PILU! 11 Pesan Siswi 16 Tahun yang Tewas di Kos, Tulis Nomor dan Masukkan Kartu Penting di Amplop

Posted on

TRIBUN-TIMUR.COM – Entah apa yang ada di dalam fikiran siswi berusia 16 ini.

EPA (16) ditemukan tewas bunuh diri di kamar kos, Jl A Yani, Kelurahan/Kecamatan Sananwetan, Kota Blitar, Selasa (29/5/2018).

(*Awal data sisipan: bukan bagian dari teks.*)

(** * YamanoteLineGame: the turn engine and the answer catalog

    A shallow embedding of [src/utils/text_norm.py], [src/model/answer_list.py],
    [src/model/player.py] and [src/controller/game_controller.py], followed by
    the properties of the specification that concern them.

    Python strings are sequences of Unicode code points, so a string is a
    [list N] here: [len], [rfind], slicing and [in] count code points, not
    bytes.  Dictionaries are [gmap]s, the [used] set is a [gset], lists that
    are indexed or appended to are [list]s.  Objects mutated in place (the
    players held by the controller) are updated at their index in the roster.
    Callbacks registered by the UI are modelled by an event log.  A Python
    [float] is an IEEE 754 binary64 number; the readings of
    [time.monotonic()] and the arithmetic [tick] does on them are those of
    the Standard Library's specification of binary64 ([SpecFloat]). *)

From Stdlib Require Import ZArith NArith Lia SpecFloat.
From stdpp Require Import base strings gmap sets list.

#[local] Set Warnings "-clear-no-such-hyp".

Abbreviation str := (list N).

(** ** Text primitives *)

Module Text.

(** Code points for which [str.isspace] holds; [str.strip] removes them
    from both ends. *)
Definition isspace (c : N) : bool :=
  ((9 <=? c) && (c <=? 13) || (28 <=? c) && (c <=? 32) || (c =? 133)
   || (c =? 160) || (c =? 5760) || (8192 <=? c) && (c <=? 8202)
   || (c =? 8232) || (c =? 8233) || (c =? 8239) || (c =? 8287)
   || (c =? 12288))%N.

Fixpoint lstrip (s : str) : str :=
  match s with
  | [] => []
  | c :: s' => if isspace c then lstrip s' else s
  end.

Definition rstrip (s : str) : str := rev (lstrip (rev s)).

(** [s.strip()] *)
Definition strip (s : str) : str := rstrip (lstrip s).

(** [sep.join(parts)] *)
Fixpoint join (sep : str) (parts : list str) : str :=
  match parts with
  | [] => []
  | [p] => p
  | p :: rest => p ++ sep ++ join sep rest
  end.

(** [s.startswith(prefix)] *)
Fixpoint startswith (s prefix : str) : bool :=
  match prefix, s with
  | [], _ => true
  | _ :: _, [] => false
  | a :: prefix', b :: s' => (a =? b)%N && startswith s' prefix'
  end.

(** [c in s] for a one-character [c]. *)
Definition contains (c : N) (s : str) : bool := existsb (N.eqb c) s.

Fixpoint rfind_from (c : N) (s : str) (i last : Z) : Z :=
  match s with
  | [] => last
  | x :: s' => rfind_from c s' (i + 1)%Z (if (x =? c)%N then i else last)
  end.

(** [s.rfind(c)] for a one-character [c]: the highest index holding [c],
    or [-1]. *)
Definition rfind (c : N) (s : str) : Z := rfind_from c s 0 (-1).

(** [s[a:b]] for [0 <= a]; empty when [b <= a]. *)
Definition slice (s : str) (a b : Z) : str :=
  take (Z.to_nat (b - a)) (drop (Z.to_nat a) s).

(** Truthiness of a string: non-empty. *)
Definition truthy (s : str) : bool :=
  match s with [] => false | _ => true end.

(** ASCII text written as a Rocq string literal. *)
Fixpoint lit (s : String.string) : str :=
  match s with
  | String.EmptyString => []
  | String.String a s' => Ascii.N_of_ascii a :: lit s'
  end.

(** [normalize_text] restricted to ASCII input, where NFKC is the
    identity: trim, then lower-case.  The properties below are stated for
    an arbitrary normalizer; this one instantiates them on examples. *)
Definition lower_ascii (c : N) : N :=
  if ((65 <=? c) && (c <=? 90))%N then (c + 32)%N else c.

Definition normalize_ascii (s : str) : str := map lower_ascii (strip s).

End Text.

(** ** Floating-point numbers *)

Module Float.

(** The values of Python's [float]: binary64, 53 bits of precision. *)
Definition t := spec_float.
Definition prec : Z := 53.
Definition emax : Z := 1024.

(** [float(n)], as in [elapsed * 1000], where the [int] operand is
    converted first; the conversion rounds to the nearest float and is
    exact for 1000. *)
Definition of_int (n : Z) : t := binary_normalize prec emax n 0 false.

(** [x - y] and [x * y], rounded to the nearest float, ties to even. *)
Definition sub (x y : t) : t := SFsub prec emax x y.
Definition mul (x y : t) : t := SFmul prec emax x y.

(** [int(x)] truncates towards zero; it raises [ValueError] on a NaN and
    [OverflowError] on an infinity. *)
Inductive int_result :=
| Int (n : Z)
| ValueError
| OverflowError.

Definition to_int (x : t) : int_result :=
  match x with
  | S754_nan => ValueError
  | S754_infinity _ => OverflowError
  | S754_zero _ => Int 0
  | S754_finite s m e => Int (cond_Zopp s (Z.shiftl (Zpos m) e))
  end.

(** [x <= y] *)
Definition leb (x y : t) : bool := SFleb x y.

(** [math.isfinite(x)], for the values a binary64 float can hold: a
    zero, or a mantissa and an exponent in canonical form and in
    range. *)
Definition is_finite (x : t) : bool :=
  match x with
  | S754_zero _ => true
  | S754_finite _ m e => bounded prec emax m e
  | _ => false
  end.

End Float.

(** ** The answer catalog ([model/answer_list.py]) *)

Module AnswerList.

Record t := mk {
  items : list str;
  used : gset str;
  _match_map : gmap str str;
  _class_map : gmap str str;
  _element_map : gmap str str;
  _display_map : gmap str (list str * list str)
}.

Definition empty : t := mk [] ∅ ∅ ∅ ∅ ∅.

(** [row[i]] for [i] in [range(0, len(row), 2)]. *)
Fixpoint every_other (row : list str) : list str :=
  match row with
  | [] => []
  | [c] => [c]
  | c :: _ :: rest => c :: every_other rest
  end.

(** [[row[i].strip() for i in range(k, len(row), 2) if row[i].strip()]],
    for [k = 0] (displays) and [k = 1] (matches). *)
Definition displays_of (row : list str) : list str :=
  filter (fun c => Is_true (Text.truthy c)) (Text.strip <$> every_other row).

Definition matches_of (row : list str) : list str :=
  filter (fun c => Is_true (Text.truthy c)) (Text.strip <$> every_other (tail row)).
(** When the token exchange fails, every tool call, whatever its name and
    arguments, is answered "Error: Error: Failed to obtain access token:
    <axios message>"; the exchange is the only request sent. *)
Theorem callTool_token_failure (cfg : Config) (rt : Runtime) (tool_name : string)
    (args : JsObject) (w : World) (e : AxiosError) :
  validateCredentials cfg = Returned tt ->
  stale rt w = true ->
  network rt (tokenRequest cfg) = Rejected e ->
  callTool cfg rt tool_name args w
    = (Returned {| text := Text ("Error: Error: Failed to obtain access token: "
                                 ++ message e);
                   isError := true |},
       logged w (tokenRequest cfg)).
Proof.
  intros Hvalid Hstale Hnet.
  assert (Htoken : getAccessToken cfg rt w
                   = (Threw (tokenFailure (message e)), logged w (tokenRequest cfg))).
  { rewrite (getAccessToken_refresh cfg rt w (stale_condition rt w Hstale)).
    now rewrite Hnet. }
  unfold callTool, tryCatch, handleTool, getApiClient, bind, lift, ret.
  rewrite Hvalid, Htoken. reflexivity.
Qed.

Siswi yang baru lulus SMP tahun ini ditemukan tewas dengan cara menggantung di pintu kamar kos.

 Jasad EPA pertama kali ditemukan menggantung di pintu kamar oleh Mariani. Tubuh Mariani langsung lemas begitu melihat anak asuhnya meninggal dengan cara tragis.

Mariani merupakan pengasuh EPA sejak kecil. Mariani ikut tinggal di tempat kos bersama EPA.

Baca: Bahtiar Maddatuang: UU nomor 22 Tak Perlu Direvisi

Baca: SMAN 1 Maiwa Enrekang Bakal Reuni Akbar, Ada Parodi Dilan 1993 Lho!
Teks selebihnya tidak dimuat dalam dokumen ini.